● DATA TO PROCESS:
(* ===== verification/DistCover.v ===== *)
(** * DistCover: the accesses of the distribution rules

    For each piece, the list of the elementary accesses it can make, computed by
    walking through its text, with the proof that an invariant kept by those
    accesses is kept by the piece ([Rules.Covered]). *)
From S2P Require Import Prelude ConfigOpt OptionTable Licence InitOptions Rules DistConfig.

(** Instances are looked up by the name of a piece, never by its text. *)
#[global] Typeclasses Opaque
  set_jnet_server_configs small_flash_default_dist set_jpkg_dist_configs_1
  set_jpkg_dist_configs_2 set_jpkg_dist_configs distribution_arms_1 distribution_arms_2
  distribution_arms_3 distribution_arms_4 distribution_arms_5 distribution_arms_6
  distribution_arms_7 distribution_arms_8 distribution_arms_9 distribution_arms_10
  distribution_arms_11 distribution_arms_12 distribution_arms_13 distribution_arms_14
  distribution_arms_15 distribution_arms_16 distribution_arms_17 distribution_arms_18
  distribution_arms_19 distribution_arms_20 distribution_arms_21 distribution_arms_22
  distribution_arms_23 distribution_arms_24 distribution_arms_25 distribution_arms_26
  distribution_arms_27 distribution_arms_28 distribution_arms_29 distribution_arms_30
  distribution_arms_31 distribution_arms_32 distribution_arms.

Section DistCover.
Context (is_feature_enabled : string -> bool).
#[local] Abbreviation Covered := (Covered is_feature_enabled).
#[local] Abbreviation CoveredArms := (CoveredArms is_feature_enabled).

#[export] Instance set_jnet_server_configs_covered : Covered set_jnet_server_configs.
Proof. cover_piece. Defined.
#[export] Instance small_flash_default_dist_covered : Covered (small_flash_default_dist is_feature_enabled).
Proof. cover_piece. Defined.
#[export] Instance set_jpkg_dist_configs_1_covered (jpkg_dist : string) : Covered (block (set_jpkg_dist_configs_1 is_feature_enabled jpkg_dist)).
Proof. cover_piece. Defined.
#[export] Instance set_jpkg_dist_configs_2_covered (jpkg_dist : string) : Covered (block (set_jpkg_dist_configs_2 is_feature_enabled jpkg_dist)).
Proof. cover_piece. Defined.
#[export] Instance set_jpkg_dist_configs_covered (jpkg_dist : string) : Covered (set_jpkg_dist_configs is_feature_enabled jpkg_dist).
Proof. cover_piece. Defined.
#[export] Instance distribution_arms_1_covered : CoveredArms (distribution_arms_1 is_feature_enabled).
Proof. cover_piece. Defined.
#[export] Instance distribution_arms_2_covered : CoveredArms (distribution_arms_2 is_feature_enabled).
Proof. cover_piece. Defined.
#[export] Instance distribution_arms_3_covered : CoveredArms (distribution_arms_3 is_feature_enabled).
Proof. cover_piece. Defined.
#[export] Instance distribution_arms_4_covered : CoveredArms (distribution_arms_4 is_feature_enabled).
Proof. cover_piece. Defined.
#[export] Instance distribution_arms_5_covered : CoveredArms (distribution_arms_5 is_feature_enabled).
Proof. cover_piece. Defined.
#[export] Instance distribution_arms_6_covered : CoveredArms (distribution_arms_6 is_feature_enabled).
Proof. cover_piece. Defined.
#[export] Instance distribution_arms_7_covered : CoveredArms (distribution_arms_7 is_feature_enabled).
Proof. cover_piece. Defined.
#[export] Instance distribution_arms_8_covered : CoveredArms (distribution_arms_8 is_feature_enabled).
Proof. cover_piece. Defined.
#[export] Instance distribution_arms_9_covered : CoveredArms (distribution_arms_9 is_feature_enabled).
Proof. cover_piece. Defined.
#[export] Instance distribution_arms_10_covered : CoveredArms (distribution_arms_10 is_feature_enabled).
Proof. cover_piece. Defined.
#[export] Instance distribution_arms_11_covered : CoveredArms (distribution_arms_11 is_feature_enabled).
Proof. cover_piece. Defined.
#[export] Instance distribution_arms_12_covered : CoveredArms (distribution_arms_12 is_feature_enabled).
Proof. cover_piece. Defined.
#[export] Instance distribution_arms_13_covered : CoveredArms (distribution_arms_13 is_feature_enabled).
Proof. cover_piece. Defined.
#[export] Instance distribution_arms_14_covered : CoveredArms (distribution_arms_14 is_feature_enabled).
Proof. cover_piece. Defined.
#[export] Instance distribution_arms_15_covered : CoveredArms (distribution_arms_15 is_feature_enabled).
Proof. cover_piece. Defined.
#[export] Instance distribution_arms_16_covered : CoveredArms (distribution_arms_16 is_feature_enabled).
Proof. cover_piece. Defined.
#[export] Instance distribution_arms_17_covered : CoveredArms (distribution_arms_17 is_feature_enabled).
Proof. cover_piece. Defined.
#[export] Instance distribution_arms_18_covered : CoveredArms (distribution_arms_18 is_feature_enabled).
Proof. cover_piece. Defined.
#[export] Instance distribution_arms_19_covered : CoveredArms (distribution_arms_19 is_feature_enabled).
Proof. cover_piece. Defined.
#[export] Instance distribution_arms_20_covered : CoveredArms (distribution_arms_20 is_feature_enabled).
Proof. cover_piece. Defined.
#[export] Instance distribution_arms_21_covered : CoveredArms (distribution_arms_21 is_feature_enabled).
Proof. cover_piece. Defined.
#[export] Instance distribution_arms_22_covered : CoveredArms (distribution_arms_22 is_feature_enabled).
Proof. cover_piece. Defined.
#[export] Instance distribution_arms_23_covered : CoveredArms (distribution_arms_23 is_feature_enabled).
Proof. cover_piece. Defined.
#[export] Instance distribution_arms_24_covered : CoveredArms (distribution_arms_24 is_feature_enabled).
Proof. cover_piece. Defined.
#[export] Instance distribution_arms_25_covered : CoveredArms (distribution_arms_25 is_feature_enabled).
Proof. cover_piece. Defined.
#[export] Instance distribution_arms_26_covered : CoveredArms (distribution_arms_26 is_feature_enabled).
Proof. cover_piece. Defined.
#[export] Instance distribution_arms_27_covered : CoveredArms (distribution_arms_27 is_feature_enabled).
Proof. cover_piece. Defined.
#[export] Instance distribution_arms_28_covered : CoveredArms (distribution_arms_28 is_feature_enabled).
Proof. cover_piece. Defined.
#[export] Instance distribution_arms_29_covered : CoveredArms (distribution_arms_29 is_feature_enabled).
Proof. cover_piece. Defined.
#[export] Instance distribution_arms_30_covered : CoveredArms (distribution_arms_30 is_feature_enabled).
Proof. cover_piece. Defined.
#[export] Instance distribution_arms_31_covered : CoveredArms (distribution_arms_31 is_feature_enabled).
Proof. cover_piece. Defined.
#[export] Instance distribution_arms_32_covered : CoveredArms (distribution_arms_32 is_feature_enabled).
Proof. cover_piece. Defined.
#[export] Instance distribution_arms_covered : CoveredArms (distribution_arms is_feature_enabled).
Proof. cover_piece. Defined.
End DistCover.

● WHAT YOU HAVE TO DO:
All of the records above are to be copied exactly.

● RESPONSE TO THE TASK:
(* ===== verification/DistCover.v ===== *)
(** * DistCover: the accesses of the distribution rules

    For each piece, the list of the elementary accesses it can make, computed by
    walking through its text, with the proof that an invariant kept by those
    accesses is kept by the piece ([Rules.Covered]). *)
From S2P Require Import Prelude ConfigOpt OptionTable Licence InitOptions Rules DistConfig.

(** Instances are looked up by the name of a piece, never by its text. *)
#[global] Typeclasses Opaque
  set_jnet_server_configs small_flash_default_dist set_jpkg_dist_configs_1
  set_jpkg_dist_configs_2 set_jpkg_dist_configs distribution_arms_1 distribution_arms_2
  distribution_arms_3 distribution_arms_4 distribution_arms_5 distribution_arms_6
  distribution_arms_7 distribution_arms_8 distribution_arms_9 distribution_arms_10
  distribution_arms_11 distribution_arms_12 distribution_arms_13 distribution_arms_14
  distribution_arms_15 distribution_arms_16 distribution_arms_17 distribution_arms_18
  distribution_arms_19 distribution_arms_20 distribution_arms_21 distribution_arms_22
  distribution_arms_23 distribution_arms_24 distribution_arms_25 distribution_arms_26
  distribution_arms_27 distribution_arms_28 distribution_arms_29 distribution_arms_30
  distribution_arms_31 distribution_arms_32 distribution_arms.

Section DistCover.
Context (is_feature_enabled : string -> bool).
#[local] Abbreviation Covered := (Covered is_feature_enabled).
#[local] Abbreviation CoveredArms := (CoveredArms is_feature_enabled).

#[export] Instance set_jnet_server_configs_covered : Covered set_jnet_server_configs.
Proof. cover_piece. Defined.
#[export] Instance small_flash_default_dist_covered : Covered (small_flash_default_dist is_feature_enabled).
Proof. cover_piece. Defined.
#[export] Instance set_jpkg_dist_configs_1_covered (jpkg_dist : string) : Covered (block (set_jpkg_dist_configs_1 is_feature_enabled jpkg_dist)).
Proof. cover_piece. Defined.
#[export] Instance set_jpkg_dist_configs_2_covered (jpkg_dist : string) : Covered (block (set_jpkg_dist_configs_2 is_feature_enabled jpkg_dist)).
Proof. cover_piece. Defined.
#[export] Instance set_jpkg_dist_configs_covered (jpkg_dist : string) : Covered (set_jpkg_dist_configs is_feature_enabled jpkg_dist).
Proof. cover_piece. Defined.
#[export] Instance distribution_arms_1_covered : CoveredArms (distribution_arms_1 is_feature_enabled).
Proof. cover_piece. Defined.
#[export] Instance distribution_arms_2_covered : CoveredArms (distribution_arms_2 is_feature_enabled).
Proof. cover_piece. Defined.
#[export] Instance distribution_arms_3_covered : CoveredArms (distribution_arms_3 is_feature_enabled).
Proof. cover_piece. Defined.
#[export] Instance distribution_arms_4_covered : CoveredArms (distribution_arms_4 is_feature_enabled).
Proof. cover_piece. Defined.
#[export] Instance distribution_arms_5_covered : CoveredArms (distribution_arms_5 is_feature_enabled).
Proof. cover_piece. Defined.
#[export] Instance distribution_arms_6_covered : CoveredArms (distribution_arms_6 is_feature_enabled).
Proof. cover_piece. Defined.
#[export] Instance distribution_arms_7_covered : CoveredArms (distribution_arms_7 is_feature_enabled).
Proof. cover_piece. Defined.
#[export] Instance distribution_arms_8_covered : CoveredArms (distribution_arms_8 is_feature_enabled).
Proof. cover_piece. Defined.
#[export] Instance distribution_arms_9_covered : CoveredArms (distribution_arms_9 is_feature_enabled).
Proof. cover_piece. Defined.
#[export] Instance distribution_arms_10_covered : CoveredArms (distribution_arms_10 is_feature_enabled).
Proof. cover_piece. Defined.
#[export] Instance distribution_arms_11_covered : CoveredArms (distribution_arms_11 is_feature_enabled).
Proof. cover_piece. Defined.
#[export] Instance distribution_arms_12_covered : CoveredArms (distribution_arms_12 is_feature_enabled).
Proof. cover_piece. Defined.
#[export] Instance distribution_arms_13_covered : CoveredArms (distribution_arms_13 is_feature_enabled).
Proof. cover_piece. Defined.
#[export] Instance distribution_arms_14_covered : CoveredArms (distribution_arms_14 is_feature_enabled).
Proof. cover_piece. Defined.
#[export] Instance distribution_arms_15_covered : CoveredArms (distribution_arms_15 is_feature_enabled).
Proof. cover_piece. Defined.
#[export] Instance distribution_arms_16_covered : CoveredArms (distribution_arms_16 is_feature_enabled).
Proof. cover_piece. Defined.
#[export] Instance distribution_arms_17_covered : CoveredArms (distribution_arms_17 is_feature_enabled).
Proof. cover_piece. Defined.
#[export] Instance distribution_arms_18_covered : CoveredArms (distribution_arms_18 is_feature_enabled).
Proof. cover_piece. Defined.
#[export] Instance distribution_arms_19_covered : CoveredArms (distribution_arms_19 is_feature_enabled).
Proof. cover_piece. Defined.
#[export] Instance distribution_arms_20_covered : CoveredArms (distribution_arms_20 is_feature_enabled).
Proof. cover_piece. Defined.
#[export] Instance distribution_arms_21_covered : CoveredArms (distribution_arms_21 is_feature_enabled).
Proof. cover_piece. Defined.
#[export] Instance distribution_arms_22_covered : CoveredArms (distribution_arms_22 is_feature_enabled).
Proof. cover_piece. Defined.
#[export] Instance distribution_arms_23_covered : CoveredArms (distribution_arms_23 is_feature_enabled).
Proof. cover_piece. Defined.
#[export] Instance distribution_arms_24_covered : CoveredArms (distribution_arms_24 is_feature_enabled).
Proof. cover_piece. Defined.
#[export] Instance distribution_arms_25_covered : CoveredArms (distribution_arms_25 is_feature_enabled).
Proof. cover_piece. Defined.
#[export] Instance distribution_arms_26_covered : CoveredArms (distribution_arms_26 is_feature_enabled).
Proof. cover_piece. Defined.
#[export] Instance distribution_arms_27_covered : CoveredArms (distribution_arms_27 is_feature_enabled).
Proof. cover_piece. Defined.
#[export] Instance distribution_arms_28_covered : CoveredArms (distribution_arms_28 is_feature_enabled).
Proof. cover_piece. Defined.
#[export] Instance distribution_arms_29_covered : CoveredArms (distribution_arms_29 is_feature_enabled).
Proof. cover_piece. Defined.
#[export] Instance distribution_arms_30_covered : CoveredArms (distribution_arms_30 is_feature_enabled).
Proof. cover_piece. Defined.
#[export] Instance distribution_arms_31_covered : CoveredArms (distribution_arms_31 is_feature_enabled).
Proof. cover_piece. Defined.
#[export] Instance distribution_arms_32_covered : CoveredArms (distribution_arms_32 is_feature_enabled).
Proof. cover_piece. Defined.
#[export] Instance distribution_arms_covered : CoveredArms (distribution_arms is_feature_enabled).
Proof. cover_piece. Defined.
End DistCover.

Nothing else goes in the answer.